(* ===== verification/Prelude.v ===== *)
(** * go-classzz-v2: a verified model of the core of a blockchain node

    go-classzz-v2 is a node of a proof-of-work chain (or, in private networks,
    of a proof-of-authority one) with an Ethereum style virtual machine and a built-in contract, Te Waka, for staking and for
    converting coins of other chains.  This library models the part of the node
    that decides what a block does to the state, and proves what the node relies
    on.  Definitions follow the Go code function by function and can be
    evaluated; the names are those of the source, with a trailing underscore or a
    prefix where Rocq has the name taken.

    ** The program and the files

    A transaction goes through these parts, each a file or a few:

    - values: bytes, addresses, hashes and checked arithmetic
      (common/bytes.go, common/types.go, common/math) in [Common]; RLP, the
      encoding of everything stored or hashed (rlp/encode.go, rlp/raw.go,
      rlp/decode.go), in [RlpEncode] and [RlpDecode], with the proof that only
      canonical input is accepted in [RlpCanon];
    - transactions (core/types/transaction.go, legacy_tx.go, access_list_tx.go,
      dynamic_fee_tx.go): their data, fees and codings in [Transaction]; signing
      hashes, signers, sender recovery and the caches of a transaction
      (transaction_signing.go, hashing.go) in [TxSigning];
    - waiting transactions (core/tx_list.go, core/tx_noncer.go): [Heap] is
      container/heap of the Go library, [TxList] the nonce-sorted map, the list of
      an account and the virtual nonces, [TxListSpec] the proofs that they are
      sorted lists; [TxOrder] is the order in which the miner takes them
      (transaction.go);
    - the transaction pool (core/tx_pool.go, the price heaps of core/tx_list.go):
      [TxPriced] has account sets, the lookup and the price heaps, with their proofs
      in [TxPricedSpec]; [TxPool] the state of the pool and its operations, each a
      step of a state monad since the code holds the pool's mutex, over a chain that
      is the class [BlockChain]; [TxSchedule] the loop that schedules its background
      runs, over arbitrary sequences of events.  [TxPoolLogic] has the rules for
      steps and the representation of the pool by a pending and a queued list per
      account, [TxPoolSpec] the invariant, adding and removing, [TxPoolMove]
      promotion and demotion, [TxPoolLimits] the limit on pending transactions,
      [TxPoolRun] resets and runs of operations, [TxPoolTheorems] the results;
    - the Merkle Patricia trie (trie/encoding.go, trie/node.go, trie/trie.go,
      trie/hasher.go): [TrieEncoding] has the key encodings, [Trie] the nodes and
      the operations, [TrieMap] and [TrieSpec] the proofs that it is a map in
      canonical form, [TrieHash] the hasher and its proofs; [TrieNode] has the
      nodes at rest, as blobs and as raw nodes, [TrieDB] the memory database of
      trie/database.go with its flush-list, and [TrieFlush] the proofs about it;
    - the state (core/state): [AccessList] (access_list.go), [StateObject] (one
      account with its layered storage caches, state_object.go, and the snapshot
      encoding of accounts), [StateDB] (statedb.go and journal.go).  The tries,
      the code store and the snapshots under them are Go interfaces and here the
      class [Backend], with laws [BackendOk] and the instance of [Concrete].
      [StateRevert], [StateBalance] and [StateEffect] are proofs: reverting,
      balances, and the effects that a caller can undo; [Transfer] is the coin
      transfer of core/evm.go;
    - the virtual machine (core/vm): [EvmWord] (256-bit words, stack, memory),
      [EvmAnalysis] (jump destinations), [EvmMachine] (the records of a frame and
      of the EVM, and the execution monad), [EvmGasTable] (memory sizes and gas),
      [EvmCall] (calls and creations), [EvmInstr] (every instruction and the jump
      tables of every fork), [EvmRun] (the interpreter).  [EvmLogic] has the proof
      rules for executions, [EvmMemory], [EvmGas] and [EvmEffect] the proofs on
      memory price, gas and termination, and effects on the state;
    - the Te Waka contract (core/types/te_waka.go, core/vm/te_waka_impl.go,
      core/vm/te_waka.go): [TeWaka] has its table, stored as an RLP blob in the
      state, [TeWakaVm] the precompile with its handlers, [TeWakaProofs] what each
      handler does, [TeWakaSpec] the protocol as a transition system and
      [TeWakaRun] the guarantees over calls and runs;
    - execution of transactions (core/state_transition.go, core/gaspool.go):
      [StateTransition] applies a message over an EVM that is the class
      [EvmCalls]; [EvmLink] gives the EVM of [EvmCall] and [EvmRun] as the
      instance, and [TxExecution] starts from the message of a transaction;
    - headers (consensus/misc, consensus/ethash): [Consensus] has gas limit, base
      fee, difficulty, verification, sealing and rewards; [HeaderPipeline] the
      goroutines of [VerifyHeaders] as a step relation;
    - the chain database (core/rawdb/schema.go, accessors_chain.go,
      accessors_indexes.go; czzdb/memorydb for store, batches and iterators):
      [HeaderRlp] has the decoder of headers, [RawDB] the keys and the accessors,
      [RawDBSpec] the proof that its header part is a set of typed tables;
    - the header chain (core/headerchain.go, with [InsertHeaderChain] of
      core/blockchain.go, [Commit] of core/genesis.go and [Rollback] of
      light/lightchain.go): [HeaderChain] has the head, the three caches over the
      database, cached lookups, validation and writing of segments with the fork
      choice and the canonical markers, ancestors and [SetHead].
      [HeaderChainSpec] has the invariant, [HeaderChainWrite] the loop over a
      segment, [HeaderChainReorg] the markers, [HeaderChainInsert] the whole
      insertion, [HeaderChainRewind] rewinding, [HeaderChainRun] validation and
      ancestors, [HeaderChainTheorems] the results and a concrete chain;
    - proof of authority (consensus/clique): [Clique] has the voting snapshot of
      snapshot.go, [CliqueVotes] and [CliqueChain] its invariant and the abstract
      ballot it implements, [CliqueEngine] the engine of clique.go (the lookup of
      snapshots through cache, disk and headers, verification, preparation,
      sealing, and the calls of api.go), [CliqueSpec] what the engine promises.

    ** How code is modelled

    Integers are [Z] with their wrap-around written out ([u64], [u256], [i64]);
    a [big.Int] and a [uint256.Int] are the number.  Bytes are [Z] below 256.
    Go maps are [gmap]; slices are lists.  An [(value, error)] pair is [result];
    an explicit panic, a nil dereference and an index out of range are [Panic] of
    [outcome] (or of the monad at hand).  State is passed explicitly, in a state
    and error monad where many calls thread it: [SM] for the decoder, the
    state monad of this file for executions of the EVM and for the clique engine,
    the world monad of [TeWakaVm], [tres] for
    the trie.  Pointers that are shared and written are entries of the state they
    live in: the live objects of the state database, the jump-destination maps
    that frames share.

    Code outside the repository is a parameter with the documented behaviour the
    code relies on: Keccak-256, tries and databases of the state ([Backend],
    [BackendOk]), the arithmetic of holiman/uint256 ([Uint256], [Uint256Ok]), the
    LRU caches ([Lru] with [LruOk], [LruCache] with [LruCacheOk]), ABI coding and elliptic curves ([TwExt],
    [TwExtOk], [Recover], [Ecdsa] with [EcdsaOk]), the order in which Go walks a
    map ([MapOrder]: any permutation).  Parts of the repository that stand behind an interface and are
    not modelled are parameters too: the precompiled contracts of the EVM
    ([Precompiles], with [PrecompilesGas] and [PrecompilesOk]), the proof-of-work
    hash and the chain reader of [Consensus], the chain behind the pool
    ([BlockChain]), the node database under a live trie
    in [Trie], the clean cache and the disk under [TrieDB].  Each group of laws has
    an instance, used by the witnesses.

    ** What is shown

    - Undoing: a revert restores the state after any journaled operations
      ([StateRevert.revert_restores]) up to [eqv], in which balances, nonces, code,
      both kinds of storage, logs, refunds and the access list read alike (lemmas of
      [StateBalance] and [AccessList]); [Empty] is outside it, since an undone Te Waka
      write leaves its key queued (an example shows it).  So a failed call leaves no
      trace, a static call changes nothing that precompiles leave alone, and a failed
      creation costs a nonce ([EvmEffect]); the whole EVM can be reverted over.
    - Termination and gas: a run ends within a round per unit of gas
      ([EvmGas.run_terminates]), memory is paid by its size alone ([EvmMemory]),
      intrinsic gas is exact.
    - Money: a message is accounted for to the last unit, a refused message changes
      nothing, a failing one costs its gas and nothing else ([StateTransition],
      [EvmLink]); besides what its run does, a transaction burns exactly the base fee
      ([TxExecution]); a call of Te Waka neither creates nor
      destroys coins and never overdraws ([TeWakaRun]).
    - Te Waka: every successful call refines a step of the protocol and no foreign
      transaction is converted twice under the same asset type, nor under two known
      types whose contracts differ, across epochs and restarts of the cache; two
      examples show where the code does convert twice.
    - The trie: it refines a finite map; two tries with the same content have the
      same root hash, whatever their history ([TrieSpec], [TrieHash]).  Moving
      nodes from memory to the disk changes no read ([TrieFlush]).
    - Encodings: RLP decodes what it encodes and accepts nothing else
      ([RlpCanon]), the buffered encoder is the recursive one, the bytes of a
      transaction and the transaction determine each other ([Transaction]),
      compact keys decode to the key, the table is loaded as it was saved.
    - Waiting transactions: a signed transaction is bound to its key and to one
      chain ([TxSigning]); the heap, map and cache of an account are a list in nonce
      order, filtering by cost is exact in spite of its shortcut, and a list that
      must have no gaps keeps none ([TxListSpec]); the miner always takes one that
      pays best ([TxOrder]).
    - The pool: every sequence of operations ends, it panics exactly when a reset names
      an unknown head or one without a base fee, and otherwise each known
      transaction is filed exactly once; between reorganisations the pending
      transactions of every account are executable in order from the head; the limit
      on them cuts all accounts to one length, no lower than it must; the scheduler
      runs every request, at the latest when the active run ends ([TxPoolTheorems], [TxSchedule]).  Three examples show what
      does not hold: a gap after a reorganisation, a transaction counted twice, a
      panic for an unknown head.
    - The chain of headers: the byte keys of the schema keep the tables of the
      database apart ([RawDBSpec]); from a committed genesis, insertions, rewinds
      and lookups keep one linked canonical chain with the right difficulties, the
      head follows the fork choice, a rewind removes every fork above its target,
      and the shortcut to an ancestor is the walk along parents
      ([HeaderChainTheorems]).  Headers are those of a class [Play]: well-formed,
      with numbers and difficulties within bounds and no two with the same hash.
      Insertions that replay known headers which would win, and insertions
      interrupted while they write, are left out of the steps: examples show that
      the head then leaves the markers, that an interrupted insertion fills the
      caches, and that [Rollback] leaves markers behind.
    - Consensus: accepted headers form a chain, what is mined verifies, the
      difficulty and the base fee move within their bounds, the concurrent
      verification delivers every verdict in order under every schedule.
    - Clique: the snapshot is an abstract ballot, whatever caches it is computed
      through; a verified seal can be applied; a signer does not sign twice within
      the window and half of the signers can always go on; the node's own blocks
      verify where replays from trusted checkpoints agree ([CliqueChain],
      [CliqueSpec]).
    - Errors: two panics of Te Waka that a transaction can cause are theorems.

    ** Bounds and fuel

    Loops of the source that are not structural take fuel.  The interpreter takes
    one round per unit of gas and one more ([EvmLink.message_fuel]);
    [EvmGas.run_terminates] shows that it is enough, since a round that goes on
    costs gas.  The trie takes [Trie.key_fuel], two steps per nibble of the key and
    two more: each step uses a nibble or loads a node; [TrieSpec.trie_is_a_map]
    shows that it never runs out.  A commit of the trie database takes the height
    of the trie and two more, its [Cap] a step per dirty node; the snapshot lookup
    of clique a round per block, since each goes to the parent; reading a blob takes
    its length, since a node inside a node is shorter.  The loops of a heap take its
    size, since each round goes to a parent or to a child; making room in the pool two
    rounds per entry of the price heaps, which each round takes out or moves on, and
    levelling pending lists a round per transaction.  The walks to a common ancestor
    take the block numbers, and so do the walks of the header chain over its markers
    and its rewind, which the theorems show to be enough.  Slice decoding takes a round per input byte, and
    the decoder is total.  The other fuels are constants of the source (eight bytes
    of a word, 64 bits of an exponent's word) and are explained where they are
    used.

    ** What is not modelled

    The journal file, event feed and tickers of the transaction pool, block assembly, the insertion of blocks with their
    bodies and state, snapshots and their generation, the committer of the trie, node
    iteration and proofs, receipts and blooms, the freezer (a function that is read
    here, absent in the theorems): parts of the chain's own logic, left for extensions
    of this library.  Networking, synchronisation, the services of light clients, RPC, console,
    accounts and key stores, metrics, logging and the command line tools are input
    and output or service plumbing.  The hashing of ethash, the curves and the
    hash functions are arithmetic of their own and parameters here.  Within the
    parts above, tracing, metrics, the trie prefetcher, JSON and text forms are left
    out, clique's [Finalize] (state root and receipts) and status calls too, and the goroutines of the hasher (they fill disjoint slots) are a
    sequential loop. *)
From stdpp Require Export prelude base list gmap strings.
From Stdlib Require Export ZArith Lia.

────────

_Exercise details_. Above are some records; copy exactly the lines from the one with "types whose contracts" through the one with "- The trie: it", both included, and no others.

_Finished task_.
      types whose contracts differ, across epochs and restarts of the cache; two
      examples show where the code does convert twice.
    - The trie: it refines a finite map; two tries with the same content have the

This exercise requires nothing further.